I want to let you read a little Carl Jung:
We can get in touch with another person only by an attitude of unprejudiced objectivity. This may sound like a scientific precept, and may be confused with a purely intellectual and detached attitude of mind. But what I mean to convey is something quite different. It is a human quality—a kind of deep respect for facts and events and for the person who suffers from them—a respect for the secret of such a human life. The truly religious person has this attitude. He knows that God has brought all sorts of strange and inconceivable things to pass, and seeks in the most curious way to enter a man’s heart. He therefore senses in everything the unseen presence of the divine will. This is what I mean by “unprejudiced objectivity.” It is a moral achievement on the part of the doctor, who ought not to let himself be repelled by illness and corruption. We cannot change anything unless we accept it. Condemnation does not liberate, it oppresses. I am the oppressor of the person I condemn, not his friend and fellow-sufferer. I do not in the least mean to say that we must never pass judgment in the case of persons whom we desire to help and improve.
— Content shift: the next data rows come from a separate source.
(** * T-Deck-Pro OS: the post-build script [scripts/post_build.py]

    A shallow embedding of the script and the properties its
    specification states about it.  The script is a sequence of
    file-system effects (stat, mkdir, copy, write, unlink) and console
    prints, guarded by tests on the PlatformIO environment; it is modelled
    as a state-and-exception monad over a finite map from path names to
    nodes. *)

From Stdlib Require Import ZArith Ascii String List Lia Bool.
From stdpp Require Import gmap strings.

Local Open Scope string_scope.
Local Open Scope Z_scope.

(** ** Python strings

    A Python [str] is modelled as a [string] whose characters are code
    points below 256; text files are decoded one byte per character. *)

Module PyStr.

(** [needle in hay] *)
Fixpoint str_in (needle hay : string) : bool :=
  String.prefix needle hay ||
  match hay with
  | EmptyString => false
  | String _ hay' => str_in needle hay'
  end.

(** [s.split(sep)] for a one-character separator *)
Fixpoint split (sep : ascii) (s : string) : list string :=
  match s with
  | EmptyString => [EmptyString]
  | String c s' =>
      if Ascii.eqb c sep then EmptyString :: split sep s'
      else match split sep s' with
           | h :: t => String c h :: t
           | [] => [String c EmptyString]
           end
  end.

Definition LF : ascii := "010"%char.
Definition CR : ascii := "013"%char.
Definition DQUOTE : ascii := "034"%char.
Definition SLASH : ascii := "/"%char.

(** Text-mode reading ([open(p, 'r')], universal newlines): the sequences
    CR LF and CR become LF. *)
Fixpoint universal_newlines (s : string) : string :=
  match s with
  | EmptyString => EmptyString
  | String c s' =>
      if Ascii.eqb c CR then
        match s' with
        | String c' s'' =>
            if Ascii.eqb c' LF then String LF (universal_newlines s'')
            else String LF (universal_newlines s')
        | EmptyString => String LF EmptyString
        end
      else String c (universal_newlines s')
  end.

(** Decimal digits of a natural number, as [str(n)] prints them. *)
Definition digit (n : N) : ascii := ascii_of_N (48 + n).

Fixpoint decimal_fuel (fuel : nat) (n : N) (acc : string) : string :=
  match fuel with
  | O => acc
  | S fuel' =>
      let acc' := String (digit (n mod 10)) acc in
      if (n <? 10)%N then acc' else decimal_fuel fuel' (n / 10)%N acc'
  end.

Definition decimal (n : N) : string :=
  decimal_fuel (S (N.to_nat (N.log2 n))) n EmptyString.

End PyStr.

Import PyStr.

(** ** The clock: [datetime.now().strftime("%Y%m%d_%H%M%S")] *)

Record datetime := {
  year : N; month : N; day : N; hour : N; minute : N; second : N }.

(** The values [datetime.now()] can return at which [%Y] prints four
    digits. *)
Definition valid_datetime (d : datetime) : bool :=
  (1000 <=? year d)%N && (year d <=? 9999)%N &&
  (1 <=? month d)%N && (month d <=? 12)%N &&
  (1 <=? day d)%N && (day d <=? 31)%N &&
  (hour d <? 24)%N && (minute d <? 60)%N && (second d <? 60)%N.

Definition pad2 (n : N) : string :=
  String (digit (n / 10)) (String (digit (n mod 10)) EmptyString).

Definition pad4 (n : N) : string :=
  String (digit (n / 1000)) (String (digit ((n / 100) mod 10))
    (String (digit ((n / 10) mod 10)) (String (digit (n mod 10)) EmptyString))).

Definition strftime (d : datetime) : string :=
  pad4 (year d) ++ pad2 (month d) ++ pad2 (day d) ++ "_" ++
  pad2 (hour d) ++ pad2 (minute d) ++ pad2 (second d).

(** ** Formatted figures: [f"{n / d:.2f}"]

    For integers [0 <= n] and [0 < d] whose quotient the float holds
    exactly (in the script [d] is [1024 * 1024] and [n] is far below
    [2 ^ 53]), the format prints the quotient rounded to hundredths, a tie
    going to the even neighbour, with two digits after the point. *)

Definition round_half_even (n d : Z) : Z :=
  let q := n / d in
  let r := n mod d in
  if 2 * r <? d then q
  else if d <? 2 * r then q + 1
  else if Z.even q then q else q + 1.

(** The text of a number of hundredths. *)
Definition hundredths (h : Z) : string :=
  decimal (Z.to_N (h / 100)) ++ "." ++ pad2 (Z.to_N (h mod 100)).

Definition format_2f (n d : Z) : string :=
  hundredths (round_half_even (100 * n) d).

(** ** The OTA manifest: [json.dump(version_info, f, indent=2)] *)

Record version_info := {
  version : string;
  timestamp : string;
  environment : string;
  size : Z;
  filename : string }.

Module Json.

Definition BACKSLASH : ascii := "092"%char.

Definition hex_digit (n : N) : ascii :=
  if (n <? 10)%N then ascii_of_N (48 + n) else ascii_of_N (87 + n).

(** One character of a JSON string under [ensure_ascii=True]. *)
Definition escape_char (c : ascii) : string :=
  let n := N_of_ascii c in
  if Ascii.eqb c DQUOTE then String BACKSLASH (String DQUOTE EmptyString)
  else if Ascii.eqb c BACKSLASH then String BACKSLASH (String BACKSLASH EmptyString)
  else if (n =? 10)%N then String BACKSLASH "n"
  else if (n =? 13)%N then String BACKSLASH "r"
  else if (n =? 9)%N then String BACKSLASH "t"
  else if (n =? 8)%N then String BACKSLASH "b"
  else if (n =? 12)%N then String BACKSLASH "f"
  else if (32 <=? n)%N && (n <=? 126)%N then String c EmptyString
  else String BACKSLASH ("u00" ++
         String (hex_digit (n / 16)) (String (hex_digit (n mod 16)) EmptyString)).

Fixpoint escape (s : string) : string :=
  match s with
  | EmptyString => EmptyString
  | String c s' => escape_char c ++ escape s'
  end.

Definition quoted (s : string) : string :=
  String DQUOTE (escape s ++ String DQUOTE EmptyString).

Definition member (key value : string) : string :=
  "  " ++ quoted key ++ ": " ++ value.

Definition NL : string := String LF EmptyString.

(** A Python [int] in decimal. *)
Definition integer (z : Z) : string :=
  if z <? 0 then "-" ++ decimal (Z.to_N (- z)) else decimal (Z.to_N z).

(** The text [json.dump] writes for the [version_info] dictionary. *)
Definition dump (v : version_info) : string :=
  "{" ++ NL ++
  member "version" (quoted (version v)) ++ "," ++ NL ++
  member "timestamp" (quoted (timestamp v)) ++ "," ++ NL ++
  member "environment" (quoted (environment v)) ++ "," ++ NL ++
  member "size" (integer (size v)) ++ "," ++ NL ++
  member "filename" (quoted (filename v)) ++ NL ++
  "}".

End Json.
Lemma mem_create_literal (a b c d : option value) :
  mem_create (literal [("cart_id", a); ("shipping_option_id", b);
                       ("price", c); ("metadata", d)])
  = {| Models.d_cart_id := a; Models.d_shipping_option_id := b;
       Models.d_price := c; Models.d_metadata := d |}.
Proof.
  unfold mem_create.
  destruct a, b, c, d; simpl; f_equal; by simplify_map_eq.
Qed.

Lemma id_taken_false (i : string) (w : World) :
  id_taken i w = false ↔ ∀ r, r ∈ rows w → Models.id r ≠ i.
Proof.
  unfold id_taken. split.
  - intros H r Hin Hid.
    assert (Hex : existsb (λ r, String.eqb (Models.id r) i) (rows w) = true).
    { apply existsb_exists. exists r. split; [by apply list_elem_of_In |].
      by apply String.eqb_eq. }
    congruence.
  - intros H. apply not_true_is_false. intros Hex.
    apply existsb_exists in Hex as (r & Hin & Heq).
    apply String.eqb_eq in Heq. apply list_elem_of_In in Hin. by apply (H r).
Qed.

(* ===================================================================== *)
(** * CustomShippingOptionService on the in-memory store                  *)
(* ===================================================================== *)

Lemma retrieve_memory (id : string) (config : option FindConfig.t) (w : World) :
  next_fault w = None →
  CustomShippingOptionService.retrieve memoryRepository id config w =
  match List.find (matches {[ "id" := VStr id ]}) (rows w) with
  | Some r => (Ok (load_relations (retrieve_relations config) w r), tick w)
  | None =>
      (Throw (MedusaError NOT_FOUND
                (CustomShippingOptionService.not_found_message id)),
       rollback w (tick w))
  end.
Proof.
  intros Hok.
  unfold CustomShippingOptionService.retrieve, atomicPhase_, bind; simpl.
  unfold mem_findOne. rewrite (storage_call_ok _ _ Hok). simpl.
  destruct (List.find _ (rows w)); simpl; done.
Qed.

Lemma list_memory (selector : obj) (config : option FindConfig.t) (w : World) :
  next_fault w = None →
  CustomShippingOptionService.list memoryRepository selector config w =
  let cfg := default CustomShippingOptionService.list_default_config config in
  (Ok (load_relations (FindConfig.relations cfg) w
         <$> paginate (FindConfig.skip cfg) (FindConfig.take cfg)
               (List.filter (matches selector) (rows w))),
   tick w).
Proof.
  intros Hok.
  unfold CustomShippingOptionService.list, atomicPhase_; simpl.
  unfold mem_find. by rewrite (storage_call_ok _ _ Hok).
Qed.

Lemma create_memory_eq (data : obj) (config : option obj) (w : World) :
  next_fault w = None →
  CustomShippingOptionService.create memoryRepository data config w
  = if id_taken (next_id w) w then
      (Throw (StorageFailure (ConstraintViolation "duplicate key: id")),
       spend_id w)
    else if negb (data_references_valid data w) then
      (Throw (StorageFailure (ConstraintViolation "foreign key violation")),
       spend_id w)
    else
      (Ok (expected_row data config (next_id w)),
       with_row (expected_row data config (next_id w)) (spend_id w)).
Proof.
  intros Hok.
  unfold CustomShippingOptionService.create, atomicPhase_, bind, memoryRepository.
  cbn [Repository.create Repository.save].
  rewrite mem_create_literal. unfold mem_save.
  rewrite (storage_call_ok _ _ Hok).
  change (next_id (tick w)) with (next_id w).
  change (id_taken (next_id w) (tick w)) with (id_taken (next_id w) w).
  change (references_valid _ (tick w)) with (data_references_valid data w).
  destruct (id_taken (next_id w) w); [done |].
  by destruct (data_references_valid data w).
Qed.

Lemma create_memory_ok (data : obj) (config : option obj) (w : World) :
  next_fault w = None → id_taken (next_id w) w = false →
  data_references_valid data w = true →
  ∃ w', CustomShippingOptionService.create memoryRepository data config w
        = (Ok (expected_row data config (next_id w)), w')
      ∧ rows w' = rows w ++ [expected_row data config (next_id w)]
      ∧ carts w' = carts w ∧ shipping_options w' = shipping_options w
      ∧ faults w' = tl (faults w) ∧ id_source w' = tl (id_source w).
Proof.
  intros Hok Hfresh Hrefs.
  rewrite (create_memory_eq _ _ _ Hok), Hfresh, Hrefs. simpl.
  eexists. split; [reflexivity |]. done.
Qed.

Lemma create_memory_inv (data : obj) (config : option obj) (w w' : World)
    (r : CustomShippingOption) :
  CustomShippingOptionService.create memoryRepository data config w = (Ok r, w') →
  next_fault w = None ∧ id_taken (next_id w) w = false
  ∧ r = expected_row data config (next_id w)
  ∧ rows w' = rows w ++ [r]
  ∧ carts w' = carts w ∧ shipping_options w' = shipping_options w.
Proof.
  intros H.
  destruct (next_fault w) as [e |] eqn:Hf.
  - exfalso. revert H.
    unfold CustomShippingOptionService.create, atomicPhase_, bind; simpl.
    unfold mem_save. by rewrite (storage_call_fault _ _ _ Hf).
  - rewrite (create_memory_eq _ _ _ Hf) in H.
    destruct (id_taken (next_id w) w); [discriminate |].
    destruct (data_references_valid data w); [| discriminate].
    simpl in H. by injection H as <- <-.
Qed.

Lemma create_memory_inv_references (data : obj) (config : option obj)
    (w w' : World) (r : CustomShippingOption) :
  CustomShippingOptionService.create memoryRepository data config w = (Ok r, w') →
  data_references_valid data w = true.
Proof.
  intros H.
  destruct (next_fault w) as [e |] eqn:Hf.
  - exfalso. revert H.
    unfold CustomShippingOptionService.create, atomicPhase_, bind; simpl.
    unfold mem_save. by rewrite (storage_call_fault _ _ _ Hf).
  - rewrite (create_memory_eq _ _ _ Hf) in H.
    destruct (id_taken (next_id w) w); [discriminate |].
    by destruct (data_references_valid data w).
Qed.

Lemma sample_world_unique_ids : unique_ids sample_world.
Proof. unfold unique_ids. apply (bool_decide_unpack _). by vm_compute. Qed.

Lemma create_preserves_unique_ids (data : obj) (config : option obj)
    (w w' : World) (r : CustomShippingOption) :
  CustomShippingOptionService.create memoryRepository data config w = (Ok r, w') →
  unique_ids w → unique_ids w'.
Proof.
  intros H Hnd. apply create_memory_inv in H as (_ & Hfresh & Hr & Hrows & _).
  unfold unique_ids in *. rewrite Hrows, fmap_app. simpl.
  apply NoDup_app. split; [done |]. split; [| apply NoDup_singleton].
  intros i Hi Hin. apply list_elem_of_singleton in Hin.
  apply list_elem_of_fmap in Hi as (r0 & Hi & Hr0).
  rewrite id_taken_false in Hfresh. apply (Hfresh r0 Hr0).
  rewrite <- Hi, Hin. by rewrite Hr.
Qed.

(** C1. [retrieve(id, config)] on a store that answers: when no stored
    record has the id, it rejects with a NOT_FOUND error; when a stored
    record has the id, it resolves to that record, with the relations the
    config asks for loaded.  No config is excluded. *)
Theorem retrieve_not_found_or_the_record
    (id : string) (config : option FindConfig.t) (w : World) :
  next_fault w = None →
  unique_ids w →
  ((∀ r, r ∈ rows w → Models.id r ≠ id) →
   outcome (CustomShippingOptionService.retrieve memoryRepository id config) w
   = Throw (MedusaError NOT_FOUND
              (CustomShippingOptionService.not_found_message id)))
  ∧ (∀ r, r ∈ rows w → Models.id r = id →
     outcome (CustomShippingOptionService.retrieve memoryRepository id config) w
     = Ok (load_relations (retrieve_relations config) w r)).
Proof.
  intros Hok Hnd. unfold outcome. rewrite (retrieve_memory _ _ _ Hok). split.
  - intros Hnone. by rewrite (find_by_id_none _ _ Hnone).
  - intros r Hin Hid. by rewrite (find_by_id_some _ _ _ Hnd Hin Hid).
Qed.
But if the doctor wishes to help a human being he must be able to accept him as he is. And he can do this in reality only when he has already seen and accepted himself as he is.
Here’s the “aha” for me. I’m the perpetrator in other people’s adventures.
Yes, I’ve been that guy who was in a hurry and zipped by the stagnant line of commuters only to dive in at the last moment (hard to believe, I know). I’ve been the insensitive commenter about things my wife has said or done. I’ve impacted the days of others in negative ways. I’ve even disrespected umpires at Cardinals baseball games!
To Carl Jung, I’m just a statistic of the universe. And so are all the other obnoxious folks running into me out there. We’re all flawed. So at any given point in time, we can be obnoxious.
It reminds me of John 8:7: “Let he who is without sin cast the first stone.” When I take this approach and I respect Ruiz’s Four Agreements, I realize his second and third agreements (“Don’t take anything personally” and “Don’t make assumptions”) point out the most productive response I can have to obnoxious people.
Don’t take it personally. Don’t make assumptions.
For me, this requires purposefully staying out of my Knower/Judger mode because I’ll only react automatically. From my Learner/Researcher position I see the incident as just that—an incident. Taking things personally and making assumptions are behavioral properties of the K/J.
So next time you get a finger pointed at you at work by an obnoxious co-worker, or overhear a loud F-bomb at a restaurant when your children are at the table, know that, per Carl Jung, it’s the “unseen presence of the divine will.” Shit happens. Sometimes, to other people, you’re the shit! I know I’ve been!